EXERCISE
Some entries follow. Reproduce exactly the lines starting at the one with "2 + 1)%nat) ∧" and stopping after the one with "invalid_body Sample.good_csv = false ∧".

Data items
Lemma retries_stay_in_offline_fetcher_witness :
  (fst (get_coral_reef_watch_data Sample.net_third_time Sample.read_csv
                                  Sample.to_datetime_scalar
                                  "11.25" "92.77" "2024-01-01" "2024-03-31" 3
                                  fresh_world)
   = (try df <- parse_body Sample.read_csv Sample.to_datetime_scalar Sample.good_csv in
      Ok (Some df)) ∧
   attempts (wire (snd (get_coral_reef_watch_data Sample.net_third_time Sample.read_csv
                                                  Sample.to_datetime_scalar
                                                  "11.25" "92.77" "2024-01-01"
                                                  "2024-03-31" 3 fresh_world)))
   = (attempts (wire fresh_world) + 2 + 1)%nat ∧
   gets_of (crw_url "11.25" "92.77" "2024-01-01" "2024-03-31")
           (wire (snd (get_coral_reef_watch_data Sample.net_third_time Sample.read_csv
                                                 Sample.to_datetime_scalar
                                                 "11.25" "92.77" "2024-01-01"
                                                 "2024-03-31" 3 fresh_world)))
   = (gets_of (crw_url "11.25" "92.77" "2024-01-01" "2024-03-31") (wire fresh_world)
      + 2 + 1)%nat) ∧
  wire (snd (get_live_data Sample.net_third_time Sample.read_csv
                           Sample.to_datetime_scalar
                           Sample.now "11.25" "92.77" fresh_world))
  = wire fresh_world ++ [Get (live_url Sample.now "11.25" "92.77" 0);
                         Get (live_url Sample.now "11.25" "92.77" 1)].
Proof.
  destruct (retries_stay_in_offline_fetcher Sample.net_third_time Sample.read_csv
                                            Sample.to_datetime_scalar) as [Hcrw Hlive].
  split.
  - apply (Hcrw "11.25" "92.77" "2024-01-01" "2024-03-31" 3 2%nat Sample.good_csv
                fresh_world).
    + lia.
    + intros [|[|i]] Hi; [reflexivity|reflexivity|lia].
    + reflexivity.
    + reflexivity.
  - apply (Hlive Sample.now "11.25" "92.77" fresh_world). reflexivity.
Defined.

(** C6, the claim as stated fails for the dashboard's fetch. The first
    server answers with an "ERROR" body twice and would answer with data
    the third time; [get_live_data] asks it once, then asks the second
    server and returns what that one sent. *)
Lemma live_fetch_does_not_retry :
  Sample.net_third_time (live_url Sample.now "11.25" "92.77" 0) 0 = Body Sample.error_csv ∧
  Sample.net_third_time (live_url Sample.now "11.25" "92.77" 0) 1 = Body Sample.error_csv ∧
  Sample.net_third_time (live_url Sample.now "11.25" "92.77" 0) 2 = Body Sample.good_csv ∧
  invalid_body Sample.error_csv = true ∧
  invalid_body Sample.good_csv = false ∧
  fst (get_live_data Sample.net_third_time Sample.read_csv Sample.to_datetime_scalar
                     Sample.now "11.25" "92.77" fresh_world)
  = Ok (Some [Sample.fetched_row]) ∧
  wire (snd (get_live_data Sample.net_third_time Sample.read_csv
                           Sample.to_datetime_scalar
                           Sample.now "11.25" "92.77" fresh_world))
  = [Get (live_url Sample.now "11.25" "92.77" 0);
     Get (live_url Sample.now "11.25" "92.77" 1)] ∧
  gets_of (live_url Sample.now "11.25" "92.77" 0)
          (wire (snd (get_live_data Sample.net_third_time Sample.read_csv
                                    Sample.to_datetime_scalar
                                    Sample.now "11.25" "92.77" fresh_world)))
  = 1%nat.
Proof. repeat apply conj; reflexivity. Qed.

FINAL ANSWER
      + 2 + 1)%nat) ∧
  wire (snd (get_live_data Sample.net_third_time Sample.read_csv
                           Sample.to_datetime_scalar
                           Sample.now "11.25" "92.77" fresh_world))
  = wire fresh_world ++ [Get (live_url Sample.now "11.25" "92.77" 0);
                         Get (live_url Sample.now "11.25" "92.77" 1)].
Proof.
  destruct (retries_stay_in_offline_fetcher Sample.net_third_time Sample.read_csv
                                            Sample.to_datetime_scalar) as [Hcrw Hlive].
  split.
  - apply (Hcrw "11.25" "92.77" "2024-01-01" "2024-03-31" 3 2%nat Sample.good_csv
                fresh_world).
    + lia.
    + intros [|[|i]] Hi; [reflexivity|reflexivity|lia].
    + reflexivity.
    + reflexivity.
  - apply (Hlive Sample.now "11.25" "92.77" fresh_world). reflexivity.
Defined.

(** C6, the claim as stated fails for the dashboard's fetch. The first
    server answers with an "ERROR" body twice and would answer with data
    the third time; [get_live_data] asks it once, then asks the second
    server and returns what that one sent. *)
Lemma live_fetch_does_not_retry :
  Sample.net_third_time (live_url Sample.now "11.25" "92.77" 0) 0 = Body Sample.error_csv ∧
  Sample.net_third_time (live_url Sample.now "11.25" "92.77" 0) 1 = Body Sample.error_csv ∧
  Sample.net_third_time (live_url Sample.now "11.25" "92.77" 0) 2 = Body Sample.good_csv ∧
  invalid_body Sample.error_csv = true ∧
  invalid_body Sample.good_csv = false ∧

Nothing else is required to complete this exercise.